A few years ago, Papadimitriou, now a professor of computer science at the University of California, Berkeley, shared an anecdote about working with Gates in a publication of the Association for Computing Machinery. The anecdote resurfaced in a recent answer on the Quora thread, "How intelligent is Bill Gates?"
The story serves as a reminder that the wealthiest and most successful people among us may have been exceptional from the start.
Here's Papadimitriou:
When I was an assistant professor at Harvard, Bill was a junior. My girlfriend back then said that I had told her: "There's this undergrad at school who is the smartest person I've ever met."
That semester, Gates was fascinated with a math problem called pancake sorting: How can you sort a list of numbers, say 3-4-2-1-5, by flipping prefixes of the list? You can flip the first two numbers to get 4-3-2-1-5, and the first four to finish it off: 1-2-3-4-5. Just two flips. But for a list of n numbers, nobody knew how to do it with fewer than 2n flips.
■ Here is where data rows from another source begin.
(* ===== verification/_CoqProject ===== *)
-Q . S2P
Prelude.v
Execution.v
Tasks.v
GoHeap.v
AdmissionTypes.v
DeadlineIndex.v
ReadyQueue.v
Admission.v
AdmissionInvariant.v
AdmissionTheorems.v
EngineAccounting.v
AdmissionInstance.v
EngineConfig.v
EngineState.v
Delivery.v
BoundedQueue.v
Utf8.v
CommandText.v
CallbackToken.v
InteractionState.v
InteractionOps.v
InteractionInvariant.v
InteractionSteps.v
InteractionSections.v
InteractionLifecycle.v
InteractionRuntime.v
InteractionTheorems.v
InteractionRestart.v
InteractionDispatch.v
Topology.v
ModuleGraph.v
RuntimeGraph.v
RuntimeLifecycle.v
Supervisor.v
CallbackExecutor.v
ResourceManager.v
ResourceTheorems.v
PersistencePump.v
JobStore.v
JobInvariant.v
JobSteps.v
JobTheorems.v
JobRetry.v
JobManager.v
JobSystem.v
JobWorkers.v
JobManagerTheorems.v
TimerHeap.v
ScheduleStore.v
PeriodicTables.v
Periodic.v
ClaimStore.v
Idempotency.v
CleanupLoop.v
Executor.v
DeliveryProgress.v
DurabilityLane.v
Engine.v
EngineInvariant.v
EngineSteps.v
EngineDispatch.v
EngineHandlers.v
EngineSystem.v
EngineSample.v
SubmitProtocol.v
EngineTheorems.v
(* ===== verification/Tasks.v ===== *)
(** * Tasks

    Models [internal/tasks]: identifiers, outcomes and states ([types.go],
    [state.go]), work specifications and their validation ([spec.go]), the
    admission errors ([errors.go]), execution profiles ([profile.go]), results
    ([result.go]) and the held-resource markers of a context
    ([resource_context.go]). Closures are opaque values of type [closure]: the
    runtime only stores them, compares them with nil and hands them on. *)

From S2P Require Import Prelude.
From S2P Require Import Execution.

(** ** [types.go], [state.go] *)

Abbreviation TaskID := string (only parsing).
Abbreviation OwnerID := string (only parsing).
Abbreviation PoolID := string (only parsing).
Abbreviation AttemptID := string (only parsing).
Abbreviation PriorityClass := string (only parsing).
Abbreviation Cause := string (only parsing).
Abbreviation closure := nat (only parsing).

Definition PriorityInteractive : PriorityClass := "interactive".
Definition PriorityNormal : PriorityClass := "normal".
Definition PriorityBackground : PriorityClass := "background".
Definition PriorityMaintenance : PriorityClass := "maintenance".
Definition priority_classes : list PriorityClass :=
  [PriorityInteractive; PriorityNormal; PriorityBackground; PriorityMaintenance].
(* ===== verification/GoHeap.v ===== *)
(** * Indexed binary heaps

    The runtime keeps two indexed min-heaps of pointers, [deadlineHeap] of
    [internal/admission/deadline_heap.go] and [timerHeap] of
    [internal/scheduler/heap.go], both driven by Go's [container/heap]. They
    share the [Len], [Swap], [Push] and [Pop] methods and differ in [Less], so
    the file is a section over the order. [up], [down], [heap_Push],
    [heap_Pop], [heap_Remove] and [heap_Fix] are the functions of
    [container/heap].

    An entry is identified by its address [ptr]; the mutable field [HeapIndex]
    of the entries lives in the store [hidx], where an absent address reads as
    the zero value of the field. *)

From S2P Require Import Prelude.

Record iheap (E : Type) := mkHeap { hs : list E; hidx : gmap nat Z }.
Arguments mkHeap {E} _ _.
Arguments hs {E} _.
Arguments hidx {E} _.

Definition parent (j : nat) : nat := ((j - 1) / 2)%nat.

Section Heap.
Context {E : Type} (lt : E -> E -> bool) (ptr : E -> nat).
Implicit Types (s : iheap E) (l : list E).

(** ** The methods of the heap types *)

Definition heap_Len s : nat := length (hs s).

Definition Less s (i j : nat) : bool :=
  match hs s !! i, hs s !! j with Some a, Some b => lt a b | _, _ => false end.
Bill came to me with an idea for doing it with only 1.67n flips. We proved his algorithm correct, and we proved a lower bound-it cannot be done faster than 1.06n flips. We held the record in pancake sorting for decades. It was a silly problem back then, but it became important, because human chromosomes mutate this way.
Two years later, I called to tell him our paper had been accepted to a fine math journal. He sounded eminently disinterested. He had moved to Albuquerque, New Mexico to run a small company writing code for microprocessors, of all things. I remember thinking: "Such a brilliant kid. What a waste."
Thirty years later, other researchers found a sorting strategy that's 1% faster. But according to an NPR interview with Harry Lewis, another Harvard professor who taught Gates in the 1970s, those researchers had the help of powerful computers. The young Gates, on the other hand, relied solely on his own cognitive resources (and in fact he helped develop the computers that would find a faster solution).
It's easy to dismiss these reminiscences as exceptions to the rule - the rule that anyone can make it big without being a genius at age 20.
But a growing body of research suggests that intelligence is a remarkably good predictor of wealth and success later in life.
In 2013, Jonathan Wai, a professor at Duke University's Talent Identification Program, published a study that found the majority of Fortune 500 CEOs and billionaires had attended an elite academic institution either as an undergraduate or graduate student, putting them in the top 1% of cognitive ability. Even among the top 0.0000001% of wealth, Wai reported, those who earned more were generally better educated.
More recent research by Wai has found that about 40% of a sample of 1,991 CEOs attended elite schools, which presumably means they were in the top 1% of cognitive ability. Moreover, Wai found that companies run by more highly-educated CEOs tended to perform better. Wai equates admission to an elite institution with smarts because those schools admit only students with top SAT scores and SAT scores are generally related to intelligence.
Wai's methodology and conclusions have been criticized, for example by Steve Siebold, author of "How Rich People Think," and Wai admits that he would have preferred to gain access to people's SAT scores if that were possible. In an article on Business Insider, Wai acknowledged, "It might be that the power of the networks, brand name, and quality of education that come with elite school attendance is why so many of these people ended up in such positions of influence."
Another small study, conducted by researchers at Vanderbilt University, found that 320 students who had scored above the 1 in 10,000 level on the SAT before age 13 held more prestigious jobs at more prestigious companies by age 38 than the average population.
Bill Gates himself has acknowledged the potential link between intelligence and professional success. In 2005, he told Forbes: "Microsoft must win the IQ war, or we won't have a future."
That intelligence might play more than a minimal role in individual success is an uncomfortable idea to consider. But the takeaway from these studies and anecdotes isn't that, if you aren't off-the-charts intelligent (at least by standard measures of intelligence), you can't or won't get anywhere. It just seems to be statistically less likely you'll become the next Bill Gates.